▸ Exercise:
Filter the records, keeping every line that has the string "mkOptions".

[Records from a dataset]
▼

(* ===== verification/WhatsappMenus.v ===== *)
(** * The dialogs in WhatsApp

    [src/services/notification/whatsappDialogBridge.ts] over the dialogs registered in
    [messengerBot/core/botDialog.ts], with [botCard.ts] (options as numbered lines),
    [whatsappPoll.service.ts] and [whatsappMenuMessages.ts]: WhatsApp has no buttons, so the
    options of the last message are kept in Redis and a number, a name or a poll's vote runs
    one of them.  A dialog is an interface ([BotDialog]) over the world of the services; the
    network and what the telephone knows are [Whatsapp], the texts of i18n/fa [Texts]. *)

From S2P Require Import Prelude JsNumber JsString Json Effects Redis Enums FreeText TripTypes CompanyFeatures Accounts Invites AccountVerification SubscriptionAccess BotSessions MenuText.

(** ** [botDialog.ts] *)

Record BotAction := mkAction {
  ba_id : text;
  ba_label : text;
  ba_row : option Z;
  ba_url : option text;
}.

Inductive Closed := ClosedExit | ClosedDenied.

#[export] Instance Closed_eq_dec : EqDecision Closed.
Proof. solve_decision. Defined.

(** A file is a number. *)
Record BotReply := mkReply {
  br_text : text;
  br_refreshAction : option text;
  br_actions : list BotAction;
  br_closed : option Closed;
  br_locationButton : option text;
  br_photo : option (N * option text);
  br_voice : option N;
  br_document : option (N * text * option text);
  br_copyText : option text;
}.

Definition text_reply (t : text) : BotReply := mkReply t None [] None None None None None None.

Record BotLocation := mkLocation {
  lo_latitude : num;
  lo_longitude : num;
  lo_edited : bool;
}.

Record BotDocument := mkDocument {
  do_fileName : text;
  do_size : option Z;
  do_file : N;
}.

(** In WhatsApp the context of a dialog is the user alone. *)
Record BotDialog (W : Type) := mkDialog {
  entries : list (text * text);
  ownsAction : text -> bool;
  handleAction : uuid -> text -> M W (option BotReply);
  hasSession : uuid -> M W bool;
  handleText : uuid -> text -> M W (option BotReply);
  handleLocation : option (uuid -> BotLocation -> M W (option BotReply));
  handleDocument : option (uuid -> BotDocument -> M W (option BotReply));
  clearSession : option (uuid -> M W unit);
}.
Arguments entries {W}.
Arguments ownsAction {W}.
Arguments handleAction {W}.
Arguments hasSession {W}.
Arguments handleText {W}.
Arguments handleLocation {W}.
Arguments handleDocument {W}.
Arguments clearSession {W}.

(** [if (value)] of a text *)
Definition truthy (t : option text) : option text := match t with Some (c :: t) => Some (c :: t) | _ => None end.

Definition entry_of {W} (dialog : BotDialog W) (callback : text) : option text :=
  truthy (snd <$> List.find (fun e => bool_decide (e.1 = callback)) (entries dialog)).

Fixpoint resolve {W} (dialogs : list (BotDialog W)) (callback : text) : option (BotDialog W * text) :=
  match dialogs with
  | [] => None
  | dialog :: dialogs =>
      if ownsAction dialog callback then Some (dialog, callback)
      else match entry_of dialog callback with
      | Some entry => Some (dialog, entry)
      | None => resolve dialogs callback
      end
  end.

(** [actionRows] *)
Fixpoint add_to_rows (rows : list (list BotAction)) (action : BotAction) : list (list BotAction) :=
  match rows with
  | [] => [[action]]
  | [last] =>
      match ba_row action, last with
      | Some row, first :: _ => if bool_decide (ba_row first = Some row) then [last ++ [action]] else [last; [action]]
      | _, _ => [last; [action]]
      end
  | row :: rows => row :: add_to_rows rows action
  end.

Definition actionRows (actions : list BotAction) : list (list BotAction) := foldl add_to_rows [] actions.

(** [unavailableReply] *)
Definition unavailableReply {W} (error : exn) : M W (option BotReply) :=
  match error with
  | OtherError message => if bool_decide (error = LLM_UNAVAILABLE) then mret (Some (text_reply message)) else throw error
  | _ => throw error
  end.

(** ** [botCard.ts] *)

Definition OPEN : N := 57344.
Definition CLOSE : N := 57345.
Definition NEWLINE : text := [10%N].
Definition BLANK_LINE : text := [10; 10]%N.

Definition hasCards (t : text) : bool := existsb (fun c => (c =? OPEN)%N) t.

Definition quoted (body : text) : text := join NEWLINE (map (fun line => js "> " ++ line) (split_at 10 [] body)).

(** [replace(CARD, …)]: a card goes from an opening mark to the first closing one; [fuel] is the
    length of the text. *)
Fixpoint cards_from (fuel : nat) (t : text) : text :=
  match fuel, t with
  | S fuel, c :: t' =>
      if (c =? OPEN)%N then
        match cut_at CLOSE t' with
        | Some (body, rest) => quoted body ++ cards_from fuel rest
        | None => c :: cards_from fuel t'
        end
      else c :: cards_from fuel t'
  | _, _ => t
  end.

Definition whatsappCards (t : text) : text := cards_from (length t) t.

Definition faDigits (n : nat) : text := persian_digits (text_of_N (N.of_nat n)).

Definition option_line (number : nat) (label : text) : text := faDigits number ++ js "- " ++ label.

Definition whatsappOptions (labels : list text) (start : nat) : text :=
  join NEWLINE (imap (fun i label => option_line (start + i) label) labels).

Definition ROW_LINE_LIMIT : nat := 38.

(** The lines of the rows, numbered on from [number] *)
Fixpoint row_lines (number : nat) (rows : list (list text)) : list text :=
  match rows with
  | [] => []
  | row :: rows =>
      let items := imap (fun i label => option_line (number + i) label) row in
      (if Nat.ltb 1 (length items) && Nat.leb (length (concat items)) ROW_LINE_LIMIT then [join (js "    ") items] else items)
      ++ row_lines (number + length row) rows
  end.

Definition whatsappOptionRows (rows : list (list text)) : text := join NEWLINE (row_lines 1 rows).

(** ** The state *)

Record MenuState := mkMenu {
  me_actions : list text;
  me_labels : list text;
  me_links : list (text * text);
  me_refreshAction : option text;
}.

Record StoredPoll := mkPoll {
  po_id : N;
  po_jid : text;
  po_values : list text;
  po_createdAt : time;
}.

Inductive Outgoing :=
| OutText (t : text)
| OutImage (image : N) (caption : option text)
| OutDocument (file : N) (fileName : text) (mimetype : string) (caption : option text)
| OutVoice (audio : N)
| OutPoll (question : text) (values : list text)
| OutLocation (latitude longitude : num)
| OutDelete (message : N).

(** [wb_polls] in the order they were made; [wb_calls] counts the calls of the socket; [wb_sent]
    is what reached the telephones, the last one first. *)
Record bridge (W : Type) := mkBridge {
  wb_world : W;
  wb_sock : bool;
  wb_calls : nat;
  wb_menus : gmap uuid (MenuState * time);
  wb_live : gmap uuid (unit * time);
  wb_messages : gmap uuid (list N * time);
  wb_polls : list StoredPoll;
  wb_menuPolls : gmap text N;
  wb_sent : list (text * Outgoing);
}.
Arguments wb_world {W}.
Arguments wb_sock {W}.
Arguments wb_calls {W}.
Arguments wb_menus {W}.
Arguments wb_live {W}.
Arguments wb_messages {W}.
Arguments wb_polls {W}.
Arguments wb_menuPolls {W}.
Arguments wb_sent {W}.

(** The accounts in the world of the dialogs, and [SubscriptionAccessService.check] *)
Class World (W : Type) := {
  accounts : W -> account_state;
  access : uuid -> M W SubscriptionAccess;
}.

(** What the [n]th call of the socket answers: the number of the message sent, or its error;
    whether polls are on; who has which WhatsApp number *)
Class Whatsapp := {
  send_error : nat -> option exn;
  message_id : nat -> N;
  polls_enabled : bool;
  jid_of : uuid -> option text;
  user_of : text -> option uuid;
}.

Class Texts := { translate : string -> list (string * text) -> text }.

Definition MENU_TTL_SECONDS : Z := 3600.
Definition LIVE_SILENT_SECONDS : Z := 3600.
Definition MESSAGES_TTL_SECONDS : Z := 30 * 24 * 60 * 60.
Definition CAPTION_LIMIT : nat := 1000.
Definition POLL_TTL_MS : Z := 30 * 60000.
Definition MAX_POLLS : nat := 500.
Definition MAX_QUESTION_LENGTH : nat := 250.
Definition MAX_OPTION_LENGTH : nat := 100.
Definition MENU_WORDS : list text := [js "منو"; js "منوی اصلی"; js "فهرست"; js "menu"; js "/start"; js "start"].
Definition CANCEL_WORDS : list text := [js "لغو"; js "انصراف"; js "خروج"; js "cancel"].
Definition MENU_POLL_QUESTION : text := js "👇 یکی را انتخاب کنید".
Definition EMPTY_MESSAGE : text := js "عملیات انجام شد.".
Definition NOT_CONNECTED : exn := OtherError (js "WhatsApp socket is not connected.").
Definition TRIAL_ENDED_TEXT : text :=
  js "⏳ دوره‌ی رایگان شما تمام شده است." ++ NEWLINE ++ js "برای ادامه‌ی کار، اشتراک را از بخش «اشتراک» در برنامه‌ی ترابوت یا از ربات تلگرام/بله بخرید.".
Definition SUBSCRIPTION_REQUIRED_TEXT : text :=
  js "برای ادامه‌ی کار اشتراک لازم است. اشتراک را از بخش «اشتراک» در برنامه‌ی ترابوت یا از ربات تلگرام/بله بخرید.".

(** [SECTIONS]: the roles a section of the main menu is for, the key of its text and its callback *)
Record Section_ := mkSection { se_roles : list string; se_key : string; se_action : text }.

Definition LOAD_REQUESTER_ROLES : list string := ["DRIVER"; "BROKER"]%string.
Definition DRIVER_ROLES : list string := ["DRIVER"]%string.
Definition FACTORY_ROLES : list string := ["FACTORY"]%string.

Definition SECTIONS : list Section_ :=
  [ mkSection LOAD_REQUESTER_ROLES "findCargo" (js "driver_search_loads")
  ; mkSection LOAD_REQUESTER_ROLES "myRequests" (js "driver_load_requests")
  ; mkSection ["BROKER"]%string "brokerAccess" (js "broker_access")
  ; mkSection DRIVER_ROLES "activeTrip" (js "driver_active_trip")
  ; mkSection DRIVER_ROLES "returnLoads" (js "driver_return_loads")
  ; mkSection DRIVER_ROLES "sendLocation" (js "tr:loc")
  ; mkSection DRIVER_ROLES "myLocation" (js "tr:me")
  ; mkSection DRIVER_ROLES "nearStations" (js "tr:ns")
  ; mkSection COMPANY_ROLES "companyLoads" (js "company_loads")
  ; mkSection COMPANY_ROLES "companyProfile" (js "company_profile")
  ; mkSection COMPANY_ROLES "createLoad" (js "company_create_load")
  ; mkSection COMPANY_ROLES "driverRequests" (js "company_driver_requests")
  ; mkSection COMPANY_ROLES "activeTrips" (js "company_active_trips")
  ; mkSection COMPANY_ROLES "companyFeatures" (js "company_features")
  ; mkSection (DRIVER_ROLES ++ COMPANY_ROLES) "filters" (js "cg:fl")
  ; mkSection (DRIVER_ROLES ++ COMPANY_ROLES) "marketPrices" (js "mk:show")
  ; mkSection DRIVER_ROLES "borders" (js "borders")
  ; mkSection DRIVER_ROLES "cargoDisplay" (js "cargo_display")
  ; mkSection FACTORY_ROLES "factoryCreateLoad" (js "factory_create_load")
  ; mkSection FACTORY_ROLES "factoryExcel" (js "factory_excel")
  ; mkSection FACTORY_ROLES "factoryLoads" (js "factory_loads") ].

Definition COMPANY_FEATURE_BY_MENU_ACTION : list (text * CompanyFeature) :=
  [ (js "company_loads", Suggestions); (js "company_create_load", CreateLoad); (js "company_driver_requests", DriverRequests)
  ; (js "company_active_trips", Trips); (js "company_channels", Channels) ].

Definition paid_menu (action : text) : option CompanyFeature :=
  snd <$> List.find (fun p => bool_decide (p.1 = action)) COMPANY_FEATURE_BY_MENU_ACTION.

Definition MAIN_MENU : text := js "main_menu".

(** [truncate] *)
Definition truncate (t : text) (max : nat) : text := if Nat.ltb max (length t) then take (max - 1) t ++ [8230%N] else t.

(** [number]: one to three digits of any script *)
Definition number (value : text) : option nat :=
  let latin := latin_digits value in
  if forallb is_digit latin && Nat.leb 1 (length latin) && Nat.leb (length latin) 3 then Some (N.to_nat (digits_value latin)) else None.

Record MenuOptions := mkOptions {
  mo_waiting : bool;
  mo_home : bool;
  mo_footer : option text;
  mo_photo : option (N * option text);
}.

Definition home_only : MenuOptions := mkOptions false true None None.

(** [options]: what gets a number; links are lines of their own. *)
Definition is_link (action : BotAction) : bool := match truthy (ba_url action) with Some _ => true | None => false end.
Definition options (actions : list BotAction) : list BotAction := List.filter (fun a => negb (is_link a)) actions.
Definition links (actions : list BotAction) : list (text * text) :=
  omap (fun a => (fun url => (ba_label a, url)) <$> truthy (ba_url a)) actions.
Definition ask (a : Ask) (s : llm_state) : llm_state :=
  match a with
  | AskChat request => (llmAnswer request s).2
  | AskSpeech readable language prompt heard => (transcribeSpeech readable language prompt (mret heard) s).2
  | AskEmbed input => (embedMany input s).2
  | Pass ms => s <| ll_now := ll_now s + Z.max 0 ms |>
  end.

End Client.

(** ** Requests that overlap *)

(** What is on its way to OpenAI: the request, its configuration, and whether it is the second
    try of a chat, without temperature and top_p *)
Inductive Requested :=
| ForChat (request : LlmChatRequest)
| ForSpeech (readable : bool) (language prompt : text)
| ForEmbed (input : list text).

Record Flight := mkFlight { fl_request : Requested; fl_config : OpenAiConfig; fl_again : bool }.

Record client_pool := mkPool { cp_state : llm_state; cp_flights : gmap N Flight }.

Definition config_for (e : llm_env) (r : Requested) : option OpenAiConfig :=
  match r with
  | ForChat request => openAiConfig e (chat_model e request) (env_number (en_timeoutMs e) 15000)
  | ForSpeech _ _ _ => openAiConfig e (en_sttModel e) (env_number (en_sttTimeoutMs e) 30000)
  | ForEmbed _ => openAiConfig e (Some (embeddingModel e)) (env_number (en_timeoutMs e) 15000)
  end.

Definition sent_for (s : llm_state) (r : Requested) (config : OpenAiConfig) : Sent :=
  match r with
  | ForChat request => SentChat (chat_body s request (oc_model config))
  | ForSpeech _ language prompt => SentSpeech (oc_model config) language prompt
  | ForEmbed input => SentEmbeddings (oc_model config) input (env_number (en_dimensions (ll_env s)) 1024)
  end.

(** A request that fails before anything is sent *)
Definition unsent (r : Requested) (config : OpenAiConfig) : bool :=
  match r with
  | ForChat request => wait_for request config <? 0
  | ForSpeech readable _ _ => negb readable || (oc_timeoutMs config <? 0)
  | ForEmbed _ => oc_timeoutMs config <? 0
  end.

(** What goes to the local model when OpenAI does not answer; whisper is not the client's. *)
Definition elsewhere (r : Requested) (s : llm_state) : llm_state :=
  match r with
  | ForChat request => if localFallback (ll_env s) then sends (SentLocal (default (llmModel (ll_env s)) (rq_model request)) request) s else s
  | _ => s
  end.

Definition ended (r : Requested) (config : OpenAiConfig) (o : option failure) (s : llm_state) : llm_state :=
  match o with
  | None => settled config None s
  | Some e => if isCancel e then s else elsewhere r (settled config (Some e) s)
  end.

(** A chat refused for its temperature is tried again without. *)
Definition tried_again (f : Flight) (o : option failure) (s : llm_state) : bool :=
  match fl_request f, o with
  | ForChat _, Some e => negb (fl_again f) && rejectsSampling e && takes_sampling s (oc_model (fl_config f))
  | _, _ => false
  end.

Definition without_sampling (config : OpenAiConfig) (s : llm_state) : llm_state :=
  s <| ll_withoutSampling := oc_model config :: ll_withoutSampling s |>.

(** Requests begin and end in any order; what OpenAI answers and the time are free, but for the
    requests named in [old] no answer comes. *)
Inductive client_step (old : gset N) : client_pool -> client_pool -> Prop :=
| client_time s fs ms : 0 <= ms -> client_step old (mkPool s fs) (mkPool (s <| ll_now := ll_now s + ms |>) fs)
| client_elsewhere s fs r : admitted s (config_for (ll_env s) r) = None -> client_step old (mkPool s fs) (mkPool (elsewhere r s) fs)
| client_unsent s fs r config : admitted s (config_for (ll_env s) r) = Some config -> unsent r config = true ->
    client_step old (mkPool s fs) (mkPool (ended r config (Some NoAnswer) s) fs)
| client_begin s fs id r config : admitted s (config_for (ll_env s) r) = Some config -> unsent r config = false -> fs !! id = None -> id ∉ old ->
    client_step old (mkPool s fs) (mkPool (sends (sent_for s r config) s) (<[id := mkFlight r config false]> fs))
| client_again s fs id f o : fs !! id = Some f -> tried_again f o s = true ->
    let s1 := without_sampling (fl_config f) s in
    client_step old (mkPool s fs) (mkPool (sends (sent_for s1 (fl_request f) (fl_config f)) s1) (<[id := mkFlight (fl_request f) (fl_config f) true]> fs))
| client_end s fs id f o : fs !! id = Some f -> tried_again f o s = false -> (o = None -> id ∉ old) ->
    client_step old (mkPool s fs) (mkPool (ended (fl_request f) (fl_config f) o s) (delete id fs)).

(** ** The handlers are runs of the pool *)

Section Runs.
  Context `{Models}.
  Implicit Types (s : llm_state) (fs : gmap N Flight).

Definition runs fs s s' : Prop := rtc (client_step ∅) (mkPool s fs) (mkPool s' fs).

Lemma runs_time fs s d : 0 <= d -> runs fs s (s <| ll_now := ll_now s + d |>).
Proof. intros Hd. by apply rtc_once, client_time. Qed.

(** One call with its deadline: nothing is sent, or it is on its way until it ends. *)
Lemma deadline_run {A} ms x (answer : nat -> A + failure) s :
  (ms <? 0 = true /\ withDeadline ms x answer s = (inr NoAnswer, s)) \/
  (ms <? 0 = false /\ exists d o, 0 <= d /\ withDeadline ms x answer s = (o, (sends x s) <| ll_now := ll_now s + d |>)).
Proof.
  unfold withDeadline. cbv zeta. destruct (ms <? 0) eqn:E; [by left|]. right. split; [done|].
  destruct (Z.max 0 (lasts (ll_calls s)) <=? ms); eexists _, _; (split; [|reflexivity]); lia.
Qed.

Definition failed {A} (o : A + failure) : option failure := match o with inl _ => None | inr e => Some e end.

(** From the start of a request to the end of its call, on the way or unsent *)
Definition calls_openai {A} (r : Requested) (openAi : OpenAiConfig -> LM A) s : Prop :=
  forall config fs id, admitted s (config_for (ll_env s) r) = Some config -> fs !! id = None ->
    let '(o, s1) := openAi config s in
    (unsent r config = true /\ failed o = Some NoAnswer /\ s1 = s) \/
    exists f, fl_request f = r /\ fl_config f = config /\ tried_again f (failed o) s1 = false /\ ll_env s1 = ll_env s /\
      rtc (client_step ∅) (mkPool s fs) (mkPool s1 (<[id := f]> fs)).

Lemma first_runs {A} r (openAi : OpenAiConfig -> LM A) (local : LM A) allow s fs id :
  fs !! id = None -> calls_openai r openAi s ->
  (forall s', ll_env s' = ll_env s -> (allow = true -> runs fs (elsewhere r s') (local s').2) /\ (allow = false -> elsewhere r s' = s')) ->
  runs fs s (openAiFirst (config_for (ll_env s) r) openAi local allow s).2.
Proof.
  intros Hid Hopen Hlocal. unfold openAiFirst. cbv zeta.
  assert (Helse : forall s', ll_env s' = ll_env s -> runs fs (elsewhere r s') (if allow then local s' else (inr LlmUnavailable, s')).2).
  { intros s' He. destruct (Hlocal s' He) as [H1 H2]. destruct allow; [by apply H1|]. rewrite H2 by done. apply rtc_refl. }
  destruct (admitted s (config_for (ll_env s) r)) as [config|] eqn:Ha.
  2:{ unfold runs in *. eapply rtc_l; [by apply (client_elsewhere ∅ _ _ r) | by apply Helse]. }
  specialize (Hopen config fs id Ha Hid). destruct (openAi config s) as [o s1].
  assert (Hend : forall o, ll_env s1 = ll_env s -> rtc (client_step ∅) (mkPool s fs) (mkPool (ended r config (failed o) s1) fs) ->
    runs fs s (match o with inl answer => (inl answer, settled config None s1) | inr e => if isCancel e then (inr e, s1) else if allow then local (settled config (Some e) s1) else (inr LlmUnavailable, settled config (Some e) s1) end).2).
  { intros [a|e] He Hs; [exact Hs|]. cbn [failed ended] in Hs. destruct (isCancel e); [exact Hs|]. unfold runs in *. etrans; [exact Hs|].
    apply Helse. unfold settled. by destruct (isOutage e). }
  destruct Hopen as [(Hu & Hf & ->)|(f & <- & <- & Hf & He & Hs)]; apply (Hend o); [done| |done|].
  - rewrite Hf. by apply rtc_once, client_unsent.
  - etrans; [exact Hs|]. apply rtc_once. rewrite <- (delete_insert_id fs id f Hid) at 2. apply client_end; [apply lookup_insert_eq | done | intros _; apply not_elem_of_empty].
Qed.

(** A call that goes out at once *)
Lemma call_begins fs id r config s s1 : admitted s (config_for (ll_env s) r) = Some config -> fs !! id = None -> unsent r config = false ->
  (exists d, 0 <= d /\ s1 = (sends (sent_for s r config) s) <| ll_now := ll_now s + d |>) ->
  rtc (client_step ∅) (mkPool s fs) (mkPool s1 (<[id := mkFlight r config false]> fs)).
Proof.
  intros Ha Hid Hu (d & Hd & ->). eapply rtc_l; [apply (client_begin ∅ _ _ id); [done..|apply not_elem_of_empty]|]. by apply rtc_once, (client_time ∅ (sends _ s)).
Qed.

Lemma chat_calls request s : calls_openai (ForChat request) (openAiChat request) s.
Proof.
  intros config fs id Ha Hid. unfold openAiChat, send_chat.
  destruct (deadline_run (wait_for request config) (SentChat (chat_body s request (oc_model config)))
              (fun n => chat_answer n (chat_body s request (oc_model config))) s) as [[Hw ->]|(Hw & d & o & Hd & ->)]; [by left|].
  set (s1 := (sends _ s) <| ll_now := _ |>).
  assert (Hs1 : rtc (client_step ∅) (mkPool s fs) (mkPool s1 (<[id := mkFlight (ForChat request) config false]> fs))).
  { apply call_begins; [done..|]. by exists d. }
  destruct o as [content|e]; cbv beta iota; [right; by exists (mkFlight (ForChat request) config false)|].
  destruct (rejectsSampling e && takes_sampling s1 (oc_model config)) eqn:Hagain.
  2:{ right. exists (mkFlight (ForChat request) config false). split_and!; [done..| |done|done]. unfold tried_again. cbn [fl_request failed fl_again fl_config negb andb]. exact Hagain. }
  set (s2 := s1 <| ll_withoutSampling := _ |>).
  destruct (deadline_run (wait_for request config) (SentChat (chat_body s2 request (oc_model config)))
              (fun n => chat_answer n (chat_body s2 request (oc_model config))) s2) as [[Hw2 _]|(_ & d2 & o2 & Hd2 & ->)]; [congruence|].
  assert (Hs2 : rtc (client_step ∅) (mkPool s fs) (mkPool ((sends (SentChat (chat_body s2 request (oc_model config))) s2) <| ll_now := ll_now s2 + d2 |>) (<[id := mkFlight (ForChat request) config true]> fs))).
  { etrans; [exact Hs1|]. eapply rtc_l; [apply (client_again ∅ _ _ id (mkFlight (ForChat request) config false) (Some e));
      [apply lookup_insert_eq | unfold tried_again; cbn [fl_request fl_again fl_config negb andb]; exact Hagain]|].
    cbv zeta. cbn [fl_request fl_config]. rewrite insert_insert_eq. by apply rtc_once, (client_time ∅ (sends _ s2)). }
  destruct o2 as [content|e2]; right; exists (mkFlight (ForChat request) config true); by split_and!.
Qed.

▲

▸ Response for this exercise:
Record MenuOptions := mkOptions {
Definition home_only : MenuOptions := mkOptions false true None None.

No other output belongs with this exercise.